DEFENSORIA PÚBLICA GERAL DO ESTADO DO CEARÁ. Entenda o que são crimes de ódio e como denunciar práticas na Defensoria Pública. Disponível em: https://www.defensoria.ce.def.br/noticia/entenda-o-que-sao-crimes-de-odio-e-como-denunciar-praticas-na-defensoria-publica/#:~:text=Este%20%C3%A9%20o%20Artigo%203%C2%BA,considerado%20um%20crime%20de%20%C3%B3dio. Acesso em 10.3.2023.

 

[1] Sobre discurso de ódio, se faz necessário falar sobre direitos humanos. Segundo a Organização das Nações Unidas, direitos humanos são “direitos inerentes a todos os seres humanos, independentemente de raça, sexo, nacionalidade, etnia, idioma, religião ou qualquer outra condição”, incluindo “o direito à vida e à liberdade, à liberdade de opinião e de expressão, o direito ao trabalho e à educação, entre e muitos outros. Todos merecem estes direitos, sem discriminação”.

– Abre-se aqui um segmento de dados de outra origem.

(** C10: an HTTP error of a LinkedIn request is reported as [Error HTTP
    <status>] followed by the detail of its body, and leaves [post_estado]
    at "Error". *)
Theorem li_http_error_reported urls combined_text t t1 st reason url txt d :
  urls <> [] -> truthy (get_param "linkedin.access_token") = true -> write_ok t = true ->
  li_body t (get_param "linkedin.access_token") urls combined_text t = (Raise (HTTPError st reason url txt), t1) ->
  (json_loads txt = None /\ d = ": " ++ str_prefix 200 txt) \/
  (exists kv m, json_loads txt = Some (JObj kv) /\ obj_lookup "message" kv = Some m /\ d = ": " ++ json_str m) ->
  exists t', publish_on_linkedin urls combined_text t =
               (Raise (ValidationError ("Error HTTP " ++ Z_to_string st ++ d)), t') /\
             fld t' "post_estado" = VStr "Error".
Proof.
  intros Hu Htok Hw Hb Hd. unfold publish_on_linkedin, get, bind at 1.
  destruct urls as [|u us]; [done|]. rewrite Htok. cbn [negb].
  rewrite (try_except_raise _ _ _ _ _ Hb). unfold li_handler.
  assert (write_ok t1 = true) as Hw1 by (rewrite (frame_write_ok _ _ _ (li_body_frame _ _ _ _ _ _ _ Hb)); exact Hw).
  rewrite (bind_run_ret _ _ _ _ _ (setl_ok _ _ Hw1)).
  rewrite (bind_run_ret _ _ _ _ _ (li_http_detail_cases txt d _ Hd)).
  eexists. split; [reflexivity|]. by rewrite fld_updl.
Qed.

End LinkedInTheorems.

End Theorems.
End Publish.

[2] Discurso de ódio ou em inglês, hate speech ou incitamento ao ódio é, de forma geral, qualquer ato de comunicação que inferiorize ou incite ódio contra pessoa ou grupo, tendo por base características como raça, cor, sexo, gênero, etnia, nacionalidade, religião, orientação sexual ou outro aspecto passível de discriminação. Há consenso internacional de que tais discursos devem ser proibidos por lei e, que tais proibições não violam a liberdade de expressão. Em 31 de maio de 2016, o Facebook, a Google, a Microsoft e o Twitter, chegaram a um acordo quanto a um código da União Europeia de conduta obrigando-se a avaliar a maioria das notificações válidas para a remoção de discurso do ódio ilegal que seja postado em seus serviços, num prazo de 24 horas.

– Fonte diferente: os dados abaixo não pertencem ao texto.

(* ===== verification/Revisar.v ===== *)
(** * The review sweep: [revisar_post] (lines 313-347)

    [revisar_post(from_cron)] runs, for each task of the recordset, the
    flow of every selected network in the order Facebook, Instagram,
    TikTok, LinkedIn, then sets [post_estado = "Publicado"] when the phase of
    every selected network is "publicado" (after [strip().lower()]).  No
    [try] protects a flow: an exception stops the loop, and the remaining
    flows and tasks are not reviewed.

    The record [platform] is the interface between a flow and the sweep:
    the network's name, its phase field, the fields its flow may write, the
    flow, and the flow's law (it changes only its own fields), which each
    platform's file proves ([fb_flow_frame], [ig_flow_frame], ...).

    The scheduler job that calls [revisar_post(from_cron=True)] is not part
    of the repository; Odoo runs it in one transaction, rolled back when it
    raises ([transaction]).  [cron_sweep] is that call on a batch. *)

From Stdlib Require Import String ZArith List Bool.
From stdpp Require Import base gmap strings list.
From S2P Require Import Prelude Json Http Task Text Write Estado Flow Facebook Instagram TikTok LinkedIn.

Open Scope string_scope.

Section Platforms.
Context `{Remote} `{Ffprobe} `{AttachmentTable} `{Config} `{Html2Text}.

Record platform : Type := Platform {
  pl_name : string;                          (** the [red.social] name *)
  pl_estado : string;                        (** its phase field *)
  pl_footprint : list string;                (** the fields its flow may write *)
  pl_flow : bool -> PyM task unit;           (** [rec._run_<p>_flow(from_cron)] *)
  pl_estado_in_footprint : In pl_estado pl_footprint;
  pl_flow_frame : forall fc, preserves pl_footprint (pl_flow fc)
}.

(** A call whose result is dropped. *)
Definition discard {A} (m : PyM task A) : PyM task unit := _ <- m ;; ret tt.

Lemma preserves_discard fp {A} (m : PyM task A) : preserves fp m -> preserves fp (discard m).
Proof. intros Hm. apply preserves_bind; [done | intros; apply preserves_ret]. Qed.

Definition facebook : platform :=
  {| pl_name := "Facebook"; pl_estado := "fb_estado"; pl_footprint := Facebook.footprint;
     pl_flow fc := discard (Facebook.run_facebook_flow fc);
     pl_estado_in_footprint := ltac:(simpl; tauto);
     pl_flow_frame fc := preserves_discard _ _ (Facebook.fb_flow_frame fc) |}.

Definition instagram : platform :=
  {| pl_name := "Instagram"; pl_estado := "ig_estado"; pl_footprint := Instagram.footprint;
     pl_flow fc := discard (Instagram.run_instagram_flow fc);
     pl_estado_in_footprint := ltac:(simpl; tauto);
     pl_flow_frame fc := preserves_discard _ _ (Instagram.ig_flow_frame fc) |}.

Definition tiktok : platform :=
  {| pl_name := "TikTok"; pl_estado := "tt_estado"; pl_footprint := TikTok.footprint;
     pl_flow fc := discard (TikTok.run_tiktok_flow fc);
     pl_estado_in_footprint := ltac:(simpl; tauto);
     pl_flow_frame fc := preserves_discard _ _ (TikTok.tt_flow_frame fc) |}.

Definition linkedin : platform :=
  {| pl_name := "LinkedIn"; pl_estado := "li_estado"; pl_footprint := LinkedIn.footprint;
     pl_flow fc := discard (LinkedIn.run_linkedin_flow fc);
     pl_estado_in_footprint := ltac:(simpl; tauto);
     pl_flow_frame fc := preserves_discard _ _ (LinkedIn.li_flow_frame fc) |}.

(** The networks in the order [revisar_post] runs and reads them. *)
Definition platforms : list platform := [facebook; instagram; tiktok; linkedin].

(** [if "<p>" in active: rec._run_<p>_flow(from_cron)] *)
Definition run_selected (fc : bool) (active : list string) (p : platform) : PyM task unit :=
  if str_in (pl_name p) active then pl_flow p fc else ret tt.

(** [(rec.<p>_estado or "").strip().lower()] *)
Definition estado_norm (t : task) (p : platform) : string :=
  lower (strip (str_or_empty (fld t (pl_estado p)))).

(** [estados]: the phases of the selected networks. *)
Definition estados (active : list string) (t : task) : list string :=
  map (estado_norm t) (filter (fun p => str_in (pl_name p) active) platforms).

(** [estados and all(e == "publicado" for e in estados)] *)
Definition all_published (active : list string) (t : task) : bool :=
  negb (Nat.eqb (length (estados active t)) 0) &&
  forallb (fun e => String.eqb e "publicado") (estados active t).

(** The body of the loop for one record. *)
Definition revisar_one (fc : bool) : PyM task unit :=
  t <- get ;;
  let active := red_social_ids t in
  for_each (run_selected fc active) platforms ;;
  t <- get ;;
  if all_published active t then set_fields [("post_estado", VStr "Publicado")] else ret tt.

(** [for rec in self: ...; return True]: an exception leaves the records
    already reviewed, the record it came from as the exception left it,
    and the rest untouched. *)
Fixpoint revisar_post (fc : bool) (ts : list task) : outcome bool * list task :=
  match ts with
  | [] => (Ret true, [])
  | t :: rest =>
      match revisar_one fc t with
      | (Ret _, t') => let '(o, rest') := revisar_post fc rest in (o, t' :: rest')
      | (Raise e, t') => (Raise e, t' :: rest)
      end
  end.

Definition cron_sweep : PyM (list task) bool := transaction (revisar_post true).

(** [n] runs of the scheduled job; a run that raises is logged and the
    next one starts from what is committed. *)
Fixpoint sweeps (n : nat) (ts : list task) : list task :=
  match n with
  | O => ts
  | S n' => sweeps n' (snd (cron_sweep ts))
  end.
End Platforms.

(** ** Lemmas on the loop *)

Section ForEach.
Context {S A : Type}.

Lemma for_each_app (f : A -> PyM S unit) l1 l2 s :
  for_each f (l1 ++ l2) s = bind (for_each f l1) (fun _ => for_each f l2) s.
Proof.
  revert s. induction l1 as [|x l1 IH]; intros s; simpl; [done|].
  unfold bind. destruct (f x s) as [[[]|e] s1]; [apply IH | reflexivity].
Qed.

(** A property of the state every step keeps holds after the loop. *)
Lemma for_each_inv (P : S -> Prop) (f : A -> PyM S unit) l :
  (forall x s o s', In x l -> P s -> f x s = (o, s') -> P s') ->
  forall s o s', P s -> for_each f l s = (o, s') -> P s'.
Proof.
  induction l as [|x l IH]; simpl; intros Hf s o s' Hs E.
  - by injection E as _ <-.
  - unfold bind in E. destruct (f x s) as [[[]|e] s1] eqn:E1.
    + eapply IH; [| eapply Hf; eauto | exact E]. intros; eapply Hf; eauto.
    + injection E as _ <-. eapply Hf; eauto.
Qed.
End ForEach.

Section Sweep.
Context `{Remote} `{Ffprobe} `{AttachmentTable} `{Config} `{Html2Text}.

(** The fields some flow may write. *)
Definition all_footprints : list string := concat (map pl_footprint platforms).

Lemma run_selected_frame fc a p : In p platforms -> preserves all_footprints (run_selected fc a p).
Proof.
  intros Hp. unfold run_selected. destruct (str_in _ _); [|apply preserves_ret].
  intros t o t' E. eapply frame_mono; [eapply pl_flow_frame, E|].
  intros k Hk. apply in_concat. exists (pl_footprint p). split; [by apply in_map|done].
Qed.

Lemma for_each_run_selected_frame fc a t o t' :
  for_each (run_selected fc a) platforms t = (o, t') -> frame all_footprints t t'.
Proof.
  apply (for_each_inv (fun s => frame all_footprints t s)); [|apply frame_refl].
  intros p s o' s' Hp Hs E. eapply frame_trans; [exact Hs|]. by eapply run_selected_frame.
Qed.

Lemma estados_ext a t t' :
  (forall p, In p platforms -> fld t' (pl_estado p) = fld t (pl_estado p)) ->
  estados a t' = estados a t.
Proof.
  intros Hp. unfold estados. apply map_ext_in. intros p Hin.
  apply list_elem_of_In, list_elem_of_filter in Hin as [_ Hin%list_elem_of_In].
  unfold estado_norm. by rewrite Hp.
Qed.

Lemma all_published_upd a t v :
  all_published a (upd t "post_estado" v) = all_published a t.
Proof.
  unfold all_published. rewrite (estados_ext a t); [done|].
  intros p Hp. rewrite fld_upd; [|simpl in Hp; intuition subst; discriminate].
  simpl in Hp; intuition subst; reflexivity.
Qed.

Lemma post_estado_not_in_footprints : ~ In "post_estado" all_footprints.
Proof. simpl. intuition discriminate. Qed.

(** C3: a review that ends normally sets [post_estado] to "Publicado" exactly when every
    selected network is "publicado", and otherwise leaves it as it was: it never sets "Error"
    or any other phase. *)
Theorem revisar_one_post_estado fc t t' :
  revisar_one fc t = (Ret tt, t') ->
  fld t' "post_estado" =
    if all_published (red_social_ids t) t' then VStr "Publicado" else fld t "post_estado".
Proof.
  unfold revisar_one, bind, get. intros E.
  destruct (for_each _ platforms t) as [[[]|e] t1] eqn:E1; [|discriminate].
  pose proof (for_each_run_selected_frame _ _ _ _ _ E1) as F.
  assert (Hp : fld t1 "post_estado" = fld t "post_estado").
  { apply (frame_fld _ _ _ _ F); [discriminate | apply post_estado_not_in_footprints]. }
  destruct (all_published (red_social_ids t) t1) eqn:A.
  - rewrite set_fields_spec in E. destruct (write_guard t1); [|discriminate].
    injection E as <-. change (fld (upd t1 "post_estado" (VStr "Publicado")) "post_estado" =
      if all_published (red_social_ids t) (upd t1 "post_estado" (VStr "Publicado"))
      then VStr "Publicado" else fld t "post_estado").
    by rewrite all_published_upd, A, fld_upd.
  - unfold ret in E. injection E as <-. by rewrite A.
Qed.

(** An exception in the flow of a selected network ends the review of the
    record: the networks after it are not reviewed and the record keeps
    what the flows before it wrote. *)
Lemma revisar_one_abort fc t pre p post t1 e t2 :
  platforms = (pre ++ p :: post)%list ->
  for_each (run_selected fc (red_social_ids t)) pre t = (Ret tt, t1) ->
  str_in (pl_name p) (red_social_ids t) = true -> pl_flow p fc t1 = (Raise e, t2) ->
  revisar_one fc t = (Raise e, t2).
Proof.
  intros Hl Hpre Hs Hf. unfold revisar_one. rewrite Hl. unfold bind at 1, get.
  unfold bind at 1. rewrite for_each_app. unfold bind at 1. rewrite Hpre.
  simpl. unfold bind at 1. unfold run_selected at 1. rewrite Hs, Hf. reflexivity.
Qed.

(** C2: when [revisar_post] raises, the batch splits at the record the exception came from:
    the records before it are reviewed, that record is left as the exception found it, and the
    records after it are not reviewed. *)
Theorem revisar_post_abort fc ts e ts' :
  revisar_post fc ts = (Raise e, ts') ->
  exists pre pre' t t' post,
    ts = (pre ++ t :: post)%list /\ ts' = (pre' ++ t' :: post)%list /\
    Forall2 (fun a b => revisar_one fc a = (Ret tt, b)) pre pre' /\ revisar_one fc t = (Raise e, t').
Proof.
  revert ts'. induction ts as [|t ts IH]; simpl; intros ts' E; [discriminate|].
  destruct (revisar_one fc t) as [[[]|e'] t1] eqn:E1.
  - destruct (revisar_post fc ts) as [o rest] eqn:E2. injection E as -> <-.
    destruct (IH rest eq_refl) as (pre & pre' & u & u' & post & -> & -> & Hf & Hu).
    exists (t :: pre), (t1 :: pre'), u, u', post. repeat split; [| done]. by constructor.
  - injection E as -> <-. by exists [], [], t, t1, ts.
Qed.

Lemma sweeps_fixed ts e : cron_sweep ts = (Raise e, ts) -> forall n, sweeps n ts = ts.
Proof. intros E n. induction n as [|n IH]; [done|]. simpl. by rewrite E. Qed.

Lemma cron_sweep_raise ts e ts' :
  revisar_post true ts = (Raise e, ts') -> cron_sweep ts = (Raise e, ts).
Proof. intros E. unfold cron_sweep, transaction. by rewrite E. Qed.

(** Under the scheduler, a batch in which one record raises is rolled back as a whole, so
    with unchanged answers of the platforms every later run raises again and no record of the
    batch ever progresses, not even those reviewed before the failing one. *)
Theorem cron_sweep_stuck ts e ts' :
  revisar_post true ts = (Raise e, ts') -> forall n, sweeps n ts = ts.
Proof. intros E. eapply sweeps_fixed, cron_sweep_raise, E. Qed.

Lemma run_selected_frame_own fc a p s o s' :
  run_selected fc a p s = (o, s') -> frame (pl_footprint p) s s'.
Proof.
  unfold run_selected. destruct (str_in _ _); [apply pl_flow_frame | apply preserves_ret].
Qed.

Lemma tiktok_idle fc a s :
  fld s "tt_estado" = VStr "Programado" -> run_selected fc a tiktok s = (Ret tt, s).
Proof.
  intros Hs. unfold run_selected. destruct (str_in _ _); [|done].
  simpl. unfold discard, bind. by rewrite TikTok.tt_other_phases_noop by (rewrite Hs; discriminate).
Qed.

Lemma all_published_blocked a t p :
  In p platforms -> str_in (pl_name p) a = true -> String.eqb (estado_norm t p) "publicado" = false ->
  all_published a t = false.
Proof.
  intros Hp Hs He. unfold all_published. apply andb_false_intro2, not_true_iff_false.
  intros Hall. rewrite forallb_forall in Hall.
  assert (Hin : In (estado_norm t p) (estados a t)).
  { apply in_map, list_elem_of_In, list_elem_of_filter. split; [by rewrite Hs | by apply list_elem_of_In]. }
  apply Hall in Hin. by rewrite He in Hin.
Qed.

(** C4: a record with TikTok selected whose [tt_estado] is still at its default "Programado"
    (a feed post: [publicar_post] starts TikTok only for reels) never gets [post_estado =
    "Publicado"] from a review, and its [tt_estado] stays "Programado". *)
Theorem tiktok_unstarted_blocks_publicado fc t o t' :
  str_in "TikTok" (red_social_ids t) = true -> fld t "tt_estado" = VStr "Programado" ->
  revisar_one fc t = (o, t') ->
  fld t' "post_estado" = fld t "post_estado" /\ fld t' "tt_estado" = VStr "Programado".
Proof.
  intros Hs Htt. unfold revisar_one, bind at 1, get.
  set (P := fun s => fld s "post_estado" = fld t "post_estado" /\ fld s "tt_estado" = VStr "Programado").
  assert (Hstep : forall p s o1 s1, In p platforms -> P s ->
            run_selected fc (red_social_ids t) p s = (o1, s1) -> P s1).
  { intros p s o1 s1 Hp [Hp1 Hp2] E. destruct Hp as [<-|[<-|[<-|[<-|[]]]]];
      [ | | rewrite tiktok_idle in E by done; by injection E as _ <- | ];
      apply run_selected_frame_own in E; split;
      (rewrite (frame_fld _ _ _ _ E); [done | discriminate | simpl; intuition discriminate]). }
  destruct (for_each (run_selected fc (red_social_ids t)) platforms t) as [[[]|e] t1] eqn:E1; intros E; unfold bind in E; rewrite E1 in E; cbv beta iota in E.
  - assert (HP : P t1) by (eapply (for_each_inv P); [exact Hstep | split; [done|exact Htt] | exact E1]).
    rewrite (all_published_blocked _ _ tiktok) in E; [| simpl; tauto | done |].
    + unfold ret in E. injection E as _ <-. exact HP.
    + unfold estado_norm. simpl. by rewrite (proj2 HP).
  - injection E as _ <-. eapply (for_each_inv P); [exact Hstep | split; [done|exact Htt] | exact E1].
Qed.

(** C1: an Instagram container in state [ERROR] blocks the scheduler for good: the flow
    records "Error" and raises, the whole batch is rolled back, so the record stays in
    "Revisando" and every later run fails the same way, for the other records of the batch
    too. *)
Theorem ig_container_error_blocks_batch t rest kv :
  write_ok t = true -> Instagram.reviewing t ->
  replies_json (Instagram.status_request t) (JObj kv) ->
  obj_lookup "status_code" kv = Some (JStr "ERROR") ->
  str_in "Facebook" (red_social_ids t) = false -> str_in "Instagram" (red_social_ids t) = true ->
  forall n, sweeps n (t :: rest) = t :: rest.
Proof.
  intros Hw Hr Hk Hc Hfb Hig.
  destruct (Instagram.ig_container_error_raises t kv Hw Hr Hk Hc) as [t2 E].
  assert (E1 : revisar_one true t = (Raise (ValidationError ("Container ERROR: " ++ py_repr (JObj kv))), t2)).
  { apply (revisar_one_abort true t [facebook] instagram [tiktok; linkedin] t); [done | | done |].
    - cbn [for_each]. unfold bind, run_selected. cbn [pl_name facebook]. by rewrite Hfb.
    - cbn [pl_flow instagram]. unfold discard, bind. by rewrite E. }
  eapply sweeps_fixed, (cron_sweep_raise _ _ (t2 :: rest)). simpl. by rewrite E1.
Qed.
End Sweep.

[3] Leia o artigo de minha autoria sobre a Lei Henry Borel. Disponível em: https://www.jornaljurid.com.br/colunas/gisele-leite/consideracoes-sobre-a-lei-henry-borel-ou-lei-1443322

[4] Não existe uma lei específica que trate sobre discurso de ódio na rede mundial de computadores, entretanto, o Marco Civil da Internet (Lei nº 12.965/2014) é a principal fonte a ser utilizada nesta questão. Segundo ele, “A disciplina do uso da internet no Brasil tem como fundamento o respeito à liberdade de expressão, bem como: […] II – os direitos humanos, o desenvolvimento da personalidade e o exercício da cidadania em meios digitais; III – a pluralidade e a diversidade;”.

[5] Portugal pune todas as formas de discriminação e discurso de ódio. Segundo o artigo 13 da constituição portuguesa, “2. Ninguém pode ser privilegiado, beneficiado, prejudicado, privado de qualquer direito ou isento de qualquer dever em razão de ascendência, sexo, raça, língua, território de origem, religião, convicções políticas ou ideológicas, instrução, situação económica, condição social ou orientação sexual”. A constituição portuguesa é um dos poucos textos constitucionais que positivou explicitamente em discriminação por orientação sexual. De acordo com o artigo 240 do novo Código Penal português, em vigor desde 15 de setembro de 2007, e qualquer forma de discriminação com base em orientação sexual (seja ela sobre homossexuais, heterossexuais ou bissexuais) é crime. Da mesma forma são criminalizados grupos ou organizações que se dediquem a essa discriminação assim como as pessoas que incitem a mesma em documentos impressos ou na Internet. E esta lei aplica-se igualmente a outras formas de discriminação como religiosa ou racial. Além disso, o artigo 132, II, “f”, do novo Código Penal, define como circunstância agravante o homicídio qualificado por motivo de ódio, inclusive no tocante à orientação sexual.

 

 

P.S. Aproveito a oportunidade para homenagear algumas mulheres muito importantes na minha vida: minha avó, mãe, minha filha, minha irmã e, minhas professoras que tanto me inspiraram na carreira do magistério. Particularmente, Ingrid Louise Alves Pereira e Denise Heuseler por representarem um quinhão afetivo basilar para minha existência. Desejo também homenagear, Ana Maria Paixão da Paixão Editores, Mariana do JURID- Notícias Jurídicas, Dra. Vanuska Diab, Hérica Vasques, Valdineia Tessaro e Eliana Bravim (ABRADE-ES) e todas as mulheres que constroem esse enorme país.